A problem with the previous plot is that it doesn’t communicate uncertainty in our estimated function. While we could plot the confidence intervals from yhat, these would not be appropriate for inference, as they only claim to cover points and not the function. Instead, we will compute the confidence bands and plot those.
[8]:
y_vals = yhat[:, 0] # Predicted values from model
var = estr.variance # Variance for predictions
cov_p = Xa_pred @ var @ Xa_pred.T # Covariance matrix for predictions
# Computing confidence bands
cb = compute_confidence_bands(y_vals, covariance=cov_p, method='supt', seed=10177)
[9]:
plt.scatter(d['z'], d['u_mag']-d['g_mag'], marker='.', color='lightblue', alpha=0.2)
plt.fill_between(p['z'], cb[:, 0], cb[:, 1], color='k', alpha=0.4)
plt.plot(p['z'], yhat[:, 0], '-', color='k')
plt.tight_layout()
plt.show()
Despite the flexibility of the model, we see our model is quite certain. However, we do see a widening at the higher values of the redshift distribution. Note that these confidence regions only account for random error.
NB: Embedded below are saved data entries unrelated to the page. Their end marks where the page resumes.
(* ===== verification/SpliceLoop.v ===== *)
(** * Splicing two streams (io/basic/hev-task-io.c and core/src/hev-socks5-tcp.c)

    A TCP session of the SOCKS5 server copies bytes both ways between the client's
    connection and the outside one, with reads and writes that never block.  What a
    direction keeps its bytes in depends on the build: a circular buffer ([Splice]), or
    a pipe of the system ([PipeSplice], the default on Linux).  The loop over both directions
    is the same: it is modelled and proved here against an interface, [Splicer] and its
    laws [SplicerOk]. *)

From S2P Require Import Prelude TaskSocket Socks5Client Socks5Udp.

(** ** System calls that do not wait *)

(** [readv] with room for [n] bytes: the result, the bytes stored, whether [errno]
    is EAGAIN, and the events left. *)
Definition readv (n : Z) (evs : list rx_event) : Z * list Z * bool * list rx_event :=
  match evs with
  | [] | RxEof :: _ => (0, [], false, evs)
  | RxErr :: evs => (-1, [], false, evs)
  | RxAgain :: evs | RxTimeout :: evs => (-1, [], true, evs)
  | RxData bs :: evs =>
    let s := Z.min n (Z.of_nat (length bs)) in
    (s, take (Z.to_nat s) bs, false,
     match drop (Z.to_nat s) bs with [] => evs | rest => RxData rest :: evs end)
  end.

(** [writev] of [bs]: the result, whether [errno] is EAGAIN, and the events left. *)
Definition writev (bs : list Z) (evs : list tx_event) : Z * bool * list tx_event :=
  match evs with
  | [] => (Z.of_nat (length bs), false, [])
  | TxErr :: evs => (-1, false, evs)
  | TxAgain :: evs | TxTimeout :: evs => (-1, true, evs)
  | TxSome k :: evs => (Z.max 0 (Z.min k (Z.of_nat (length bs))), false, evs)
  end.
They ignore all systematic errors (e.g., measurement error).
Colorshift \(g-r\)
Next, we consider the \(g-r\) shift.
[10]:
bshift = d['g_mag']-d['r_mag']
# Estimation
def psi(theta):
return ee_additive_regression(theta=theta,
X=d[['intercept', 'z']], y=bshift,
specifications=specs, model='linear')
init_vals = [0.]*12
estr = MEstimator(psi, init=init_vals)
estr.estimate()
# Prediction
p = pd.DataFrame() # Creating empty dataframe
p['z'] = np.linspace(0, 5, 200) # Block of evenly spaced redshift values
p['intercept'] = 1 # Setting intercept
Xa_pred = additive_design_matrix(X=np.asarray(p[['intercept', 'z']]), specifications=specs)
yhat = regression_predictions(Xa_pred, theta=estr.theta, covariance=estr.variance)
# Confidence bands
y_vals = yhat[:, 0] # Predicted values from model
var = estr.variance # Variance for predictions
cov_p = Xa_pred @ var @ Xa_pred.T # Covariance matrix for predictions
cb = compute_confidence_bands(y_vals, covariance=cov_p, method='supt', seed=10177)
# Plotting
plt.scatter(d['z'], bshift, marker='.', color='deeppink', alpha=0.2)
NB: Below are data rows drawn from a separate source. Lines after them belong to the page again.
(* ===== verification/SpliceTheorems.v ===== *)
(** * Theorems on the splice of a TCP session (hev-task-io.c, hev-socks5-tcp.c)

    In both builds the splice ends, frees its buffers, never drops or reorders a byte, and passes
    the end of a stream on after everything that came before it. *)

From S2P Require Import Prelude Buffers TaskSocket Socks5Client Socks5Udp SpliceLoop Splice PipeSplice.

(** C26: The splice of a session always ends.  For every behaviour of the two
    connections, every answer of the scheduler and with or without memory for its
    buffers, it takes no more turns than there are bytes and events to handle, frees
    both buffers, and in each direction has put out the first bytes of the input in
    order; when it shut an output down, every byte it had read from the input was
    out. *)
Theorem tcp_splice_terminates self fuel mem_f mem_b slept (s : splice2 circ) :
  mem_ok 8192 mem_f -> mem_ok 8192 mem_b -> d_buf (sp_f s) = None -> d_buf (sp_b s) = None ->
  (2 + work [] (sp_f s) + work [] (sp_b s) < fuel)%nat ->
  exists s', hev_socks5_tcp_splicer fuel self mem_f mem_b slept s = Some (if s5_fd self <? 0 then -1 else 0, s') /\
    d_buf (sp_f s') = None /\ d_buf (sp_b s') = None /\ relayed (sp_f s) (sp_f s') /\ relayed (sp_b s) (sp_b s').
Proof.
  intros Hf Hb Nf Nb Hfuel. destruct (tcp_splicer_ok fuel self mem_f mem_b slept s) as (s' & ? & ? & ? & ? & ? & _); try done. by exists s'.
Qed.

Definition idle_socks5 : socks5 := Socks5 3 1000 TYPE_TCP false 0.
Definition blank : list Z := replicate (Z.to_nat 8192) 0.
Definition sample_f : dir circ := Dir None [RxData [1; 2; 3]; RxAgain; RxData [4]] [TxSome 2; TxAgain] [] false.
Definition sample_b : dir circ := Dir None [RxData [9]; RxErr] [TxErr] [] false.

Lemma tcp_splice_terminates_witness :
  exists s', hev_socks5_tcp_splicer 30 idle_socks5 (Some blank) (Some blank) [1; 0] (Splice2 sample_f sample_b) =
      Some (0, s') /\ d_buf (sp_f s') = None /\ d_buf (sp_b s') = None.
Proof.
  destruct (tcp_splice_terminates idle_socks5 30 (Some blank) (Some blank) [1; 0] (Splice2 sample_f sample_b))
    as (s' & E & Hf & Hb & _).
  - apply length_replicate.
  - apply length_replicate.
  - reflexivity.
  - reflexivity.
  - vm_compute. lia.
  - exists s'. split; [exact E|split; [exact Hf|exact Hb]].
Defined.

(** Everything gets through.  When the peers only make the session wait, the
    sleeps end in time and there is memory for the buffers, the splice ends with
    every byte of either connection sent to the other and both sending sides shut
    down, whatever chunks the bytes come and go in. *)
Theorem tcp_splice_delivers_all self fuel data_f data_b slept (s : splice2 circ) :
  length data_f = Z.to_nat 8192 -> length data_b = Z.to_nat 8192 -> 0 <= s5_fd self ->
  d_buf (sp_f s) = None -> d_buf (sp_b s) = None ->
  dir_live (sp_f s) -> dir_live (sp_b s) -> s5_timeout self < 0 \/ Forall (fun n => 0 < n) slept ->
  (2 + work [] (sp_f s) + work [] (sp_b s) < fuel)%nat ->
  exists s', hev_socks5_tcp_splicer fuel self (Some data_f) (Some data_b) slept s = Some (0, s') /\
    d_out (sp_f s') = d_out (sp_f s) ++ rx_bytes (d_rx (sp_f s)) /\ d_shut (sp_f s') = true /\
    d_out (sp_b s') = d_out (sp_b s) ++ rx_bytes (d_rx (sp_b s)) /\ d_shut (sp_b s') = true.
Proof.
  intros Hdf Hdb Hfd Nf Nb Lf Lb Hs Hfuel.
  destruct (tcp_splicer_ok fuel self (Some data_f) (Some data_b) slept s) as (s' & E & _ & _ & _ & _ & Hall); try done.
  rewrite (proj2 (Z.ltb_ge (s5_fd self) 0)) in E by lia. exists s'. split; [done|]. by apply Hall.
Qed.

Definition live_b : dir circ := Dir None [RxAgain; RxData [9; 8]] [] [7] false.

Lemma tcp_splice_delivers_all_witness :
  exists s', hev_socks5_tcp_splicer 40 idle_socks5 (Some blank) (Some blank) [5] (Splice2 sample_f live_b) = Some (0, s') /\
    d_out (sp_f s') = [1; 2; 3; 4] /\ d_out (sp_b s') = [7; 9; 8].
Proof.
  destruct (tcp_splice_delivers_all idle_socks5 40 blank blank [5] (Splice2 sample_f live_b))
    as (s' & E & Of & _ & Ob & _).
  - apply length_replicate.
  - apply length_replicate.
  - vm_compute. discriminate.
  - reflexivity.
  - reflexivity.
  - split; repeat constructor; done.
  - split; repeat constructor; done.
  - right. repeat constructor.
  - vm_compute. lia.
  - exists s'. split; [exact E|split; [exact Of|exact Ob]].
Defined.

(** C29: The splice of the default build, through pipes of the system.  For every behaviour of the two
    connections, of the pipes and of the scheduler it ends, closes both pipes and has put out
    the first bytes of each input in order; an output is shut down only when every
    byte read from its input is out.  When the pipes could be made, the peers only make the session wait
    and the sleeps end in time, every byte of either connection reaches the other, and both
    are shut down - however little room a pipe has, and whether or not its size is known. *)
Theorem pipe_splice_delivers_all self fuel e_f e_b slept (s : splice2 pipe) :
  pipe_given e_f -> pipe_given e_b -> d_buf (sp_f s) = None -> d_buf (sp_b s) = None ->
  (2 + work [] (sp_f s) + work [] (sp_b s) < fuel)%nat ->
  exists s', hev_socks5_tcp_splicer fuel self e_f e_b slept s = Some (if s5_fd self <? 0 then -1 else 0, s') /\
    d_buf (sp_f s') = None /\ d_buf (sp_b s') = None /\ relayed (sp_f s) (sp_f s') /\ relayed (sp_b s) (sp_b s') /\
    (0 <= s5_fd self -> pe_pipe e_f && pe_add0 e_f && pe_add1 e_f = true -> pe_pipe e_b && pe_add0 e_b && pe_add1 e_b = true ->
     s5_timeout self < 0 \/ Forall (fun n => 0 < n) slept -> dir_live (sp_f s) -> dir_live (sp_b s) ->
     d_out (sp_f s') = d_out (sp_f s) ++ rx_bytes (d_rx (sp_f s)) /\ d_shut (sp_f s') = true /\
     d_out (sp_b s') = d_out (sp_b s) ++ rx_bytes (d_rx (sp_b s)) /\ d_shut (sp_b s') = true).
Proof. intros Hf Hb Nf Nb Hfuel. exact (tcp_splicer_ok fuel self e_f e_b slept s Hf Hb Nf Nb Hfuel). Qed.

(** A pipe of four bytes that at times takes fewer, and one whose size is not known. *)
Definition pipe_f : pipe_env := PipeEnv true true true 4 4 [2; 0; 1].
Definition pipe_b : pipe_env := PipeEnv true true true (-1) 65536 [].
Definition pdir_f : dir pipe := Dir None [RxData [1; 2; 3; 4; 5; 6]; RxAgain; RxData [7]] [TxSome 1; TxAgain; TxSome 2] [] false.
Definition pdir_b : dir pipe := Dir None [RxAgain; RxData [9; 8]] [] [7] false.

Lemma pipe_splice_delivers_all_witness :
  exists s', hev_socks5_tcp_splicer 60 idle_socks5 pipe_f pipe_b [5] (Splice2 pdir_f pdir_b) = Some (0, s') /\
    d_out (sp_f s') = [1; 2; 3; 4; 5; 6; 7] /\ d_out (sp_b s') = [7; 9; 8].
Proof.
  destruct (pipe_splice_delivers_all idle_socks5 60 pipe_f pipe_b [5] (Splice2 pdir_f pdir_b))
    as (s' & E & _ & _ & _ & _ & Hall).
  - split; [split; reflexivity|by left].
  - split; [split; reflexivity|by right].
  - reflexivity.
  - reflexivity.
  - vm_compute. lia.
  - destruct Hall as (Of & _ & Ob & _).
    + vm_compute. discriminate.
    + reflexivity.
    + reflexivity.
    + right. repeat constructor.
    + split; repeat constructor; done.
    + split; repeat constructor; done.
    + exists s'. split; [exact E|split; [exact Of|exact Ob]].
Defined.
plt.fill_between(p['z'], cb[:, 0], cb[:, 1], color='k', alpha=0.4)
plt.plot(p['z'], yhat[:, 0], '-', color='k')
plt.tight_layout()
plt.show()
Here, we see more of a hinge point around z=3. Note that we made no change to our generalized additive model specification, again highlighting their general flexibility in applications
Colorshift \(g-i\)
Finally, we consider the \(g-i\) bandshift.
[11]:
bshift = d['g_mag']-d['i_mag']
# Estimation
def psi(theta):
return ee_additive_regression(theta=theta,
X=d[['intercept', 'z']], y=bshift,
specifications=specs, model='linear')
init_vals = [0.]*12
estr = MEstimator(psi, init=init_vals)
estr.estimate()
# Prediction
p = pd.DataFrame() # Creating empty dataframe
p['z'] = np.linspace(0, 5, 200) # Block of evenly spaced redshift values
p['intercept'] = 1 # Setting intercept
Xa_pred = additive_design_matrix(X=np.asarray(p[['intercept', 'z']]), specifications=specs)
yhat = regression_predictions(Xa_pred, theta=estr.theta, covariance=estr.variance)
# Confidence bands
y_vals = yhat[:, 0] # Predicted values from model
var = estr.variance # Variance for predictions
cov_p = Xa_pred @ var @ Xa_pred.T # Covariance matrix for predictions
cb = compute_confidence_bands(y_vals, covariance=cov_p, method='supt', seed=10177)
# Plotting
plt.scatter(d['z'], bshift, marker='.', color='springgreen', alpha=0.2)
plt.fill_between(p['z'], cb[:, 0], cb[:, 1], color='k', alpha=0.4)
plt.plot(p['z'], yhat[:, 0], '-', color='k')
plt.tight_layout()
plt.show()
These results are similar to \(g-r\), but the hinge at z=3 is slightly less dramatic. This completes the initial exploration of the quasar data and highlights the utility of flexible regression models.
References
Weinstein MA, et al. (2004). “An Empirical Algorithm for Broadband Photometric Redshifts of Quasars from the Sloan Digital Sky Survey”. The Astrophysical Journal Supplement Series, 155(2), 243.